_About this task_: For the entries below, say how many lines hold the word "fuel", with the number as the only reply.

Data to examine below:

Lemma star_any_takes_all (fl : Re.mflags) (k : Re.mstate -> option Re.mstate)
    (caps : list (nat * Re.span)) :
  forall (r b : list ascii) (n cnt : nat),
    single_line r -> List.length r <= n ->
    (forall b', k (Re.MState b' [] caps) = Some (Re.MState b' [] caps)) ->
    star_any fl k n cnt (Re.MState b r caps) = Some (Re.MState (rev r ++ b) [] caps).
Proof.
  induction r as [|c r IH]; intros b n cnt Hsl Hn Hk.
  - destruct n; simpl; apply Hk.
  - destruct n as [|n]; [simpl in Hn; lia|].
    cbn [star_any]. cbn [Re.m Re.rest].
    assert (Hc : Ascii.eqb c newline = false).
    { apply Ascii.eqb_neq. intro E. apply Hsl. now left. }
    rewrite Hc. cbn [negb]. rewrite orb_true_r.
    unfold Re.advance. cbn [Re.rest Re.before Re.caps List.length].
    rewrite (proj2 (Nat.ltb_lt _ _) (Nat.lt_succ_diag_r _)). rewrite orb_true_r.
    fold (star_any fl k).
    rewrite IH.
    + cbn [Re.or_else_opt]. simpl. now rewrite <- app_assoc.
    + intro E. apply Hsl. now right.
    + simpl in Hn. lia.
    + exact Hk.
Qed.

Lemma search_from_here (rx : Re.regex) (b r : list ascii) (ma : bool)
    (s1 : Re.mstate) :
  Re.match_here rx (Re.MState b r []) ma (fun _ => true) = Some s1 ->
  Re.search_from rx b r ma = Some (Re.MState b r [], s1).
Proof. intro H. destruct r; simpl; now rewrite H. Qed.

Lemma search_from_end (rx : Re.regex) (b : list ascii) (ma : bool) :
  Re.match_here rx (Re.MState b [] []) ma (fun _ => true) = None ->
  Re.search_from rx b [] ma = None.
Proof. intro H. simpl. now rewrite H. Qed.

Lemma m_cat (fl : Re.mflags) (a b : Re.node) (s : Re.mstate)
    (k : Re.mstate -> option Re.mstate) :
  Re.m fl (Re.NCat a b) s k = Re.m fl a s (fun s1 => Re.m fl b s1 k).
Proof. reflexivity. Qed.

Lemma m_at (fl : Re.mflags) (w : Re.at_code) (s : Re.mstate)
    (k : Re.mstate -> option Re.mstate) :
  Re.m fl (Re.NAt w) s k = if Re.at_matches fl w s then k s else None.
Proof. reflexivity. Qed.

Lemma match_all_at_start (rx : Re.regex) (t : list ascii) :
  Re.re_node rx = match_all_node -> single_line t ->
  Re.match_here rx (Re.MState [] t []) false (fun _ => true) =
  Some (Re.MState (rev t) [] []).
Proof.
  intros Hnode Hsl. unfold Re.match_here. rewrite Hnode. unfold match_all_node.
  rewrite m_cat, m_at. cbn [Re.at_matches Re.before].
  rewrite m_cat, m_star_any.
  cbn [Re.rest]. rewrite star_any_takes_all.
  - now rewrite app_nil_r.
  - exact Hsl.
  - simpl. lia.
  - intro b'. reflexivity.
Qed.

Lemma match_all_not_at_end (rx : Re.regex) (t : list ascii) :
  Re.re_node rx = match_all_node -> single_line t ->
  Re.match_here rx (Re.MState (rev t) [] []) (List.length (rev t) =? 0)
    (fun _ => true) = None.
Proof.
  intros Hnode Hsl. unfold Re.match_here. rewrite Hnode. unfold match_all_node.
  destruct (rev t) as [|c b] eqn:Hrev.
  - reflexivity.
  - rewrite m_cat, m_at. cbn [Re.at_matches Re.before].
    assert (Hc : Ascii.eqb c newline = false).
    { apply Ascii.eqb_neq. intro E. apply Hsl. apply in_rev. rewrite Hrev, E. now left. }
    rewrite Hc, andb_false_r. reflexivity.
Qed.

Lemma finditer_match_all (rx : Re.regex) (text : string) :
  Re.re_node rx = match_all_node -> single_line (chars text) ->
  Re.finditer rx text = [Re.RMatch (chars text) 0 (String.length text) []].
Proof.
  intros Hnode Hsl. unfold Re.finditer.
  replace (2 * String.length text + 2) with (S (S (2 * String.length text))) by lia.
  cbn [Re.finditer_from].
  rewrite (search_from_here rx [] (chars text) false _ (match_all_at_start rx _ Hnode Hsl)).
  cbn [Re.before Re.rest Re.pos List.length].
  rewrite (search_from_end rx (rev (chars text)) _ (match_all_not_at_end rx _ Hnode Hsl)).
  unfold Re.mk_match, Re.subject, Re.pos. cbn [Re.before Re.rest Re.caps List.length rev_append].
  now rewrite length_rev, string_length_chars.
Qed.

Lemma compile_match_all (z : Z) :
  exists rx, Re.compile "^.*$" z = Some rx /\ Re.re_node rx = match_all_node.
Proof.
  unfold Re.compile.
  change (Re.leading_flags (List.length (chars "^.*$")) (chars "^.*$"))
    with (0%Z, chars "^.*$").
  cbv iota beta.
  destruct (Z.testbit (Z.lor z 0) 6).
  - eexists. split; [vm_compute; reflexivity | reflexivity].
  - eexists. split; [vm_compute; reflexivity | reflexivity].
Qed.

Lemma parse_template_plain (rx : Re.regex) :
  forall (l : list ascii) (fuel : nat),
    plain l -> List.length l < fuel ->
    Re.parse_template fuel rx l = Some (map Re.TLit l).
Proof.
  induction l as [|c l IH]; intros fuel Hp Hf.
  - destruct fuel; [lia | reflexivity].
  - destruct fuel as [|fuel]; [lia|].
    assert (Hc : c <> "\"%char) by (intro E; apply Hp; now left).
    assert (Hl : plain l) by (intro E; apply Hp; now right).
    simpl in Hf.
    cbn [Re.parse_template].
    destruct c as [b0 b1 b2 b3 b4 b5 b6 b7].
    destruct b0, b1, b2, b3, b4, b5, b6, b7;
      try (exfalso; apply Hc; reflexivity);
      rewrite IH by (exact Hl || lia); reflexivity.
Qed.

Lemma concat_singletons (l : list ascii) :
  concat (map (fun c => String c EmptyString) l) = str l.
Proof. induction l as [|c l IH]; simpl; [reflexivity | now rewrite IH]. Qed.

End of Data to examine.

_Result of the exercise_: 6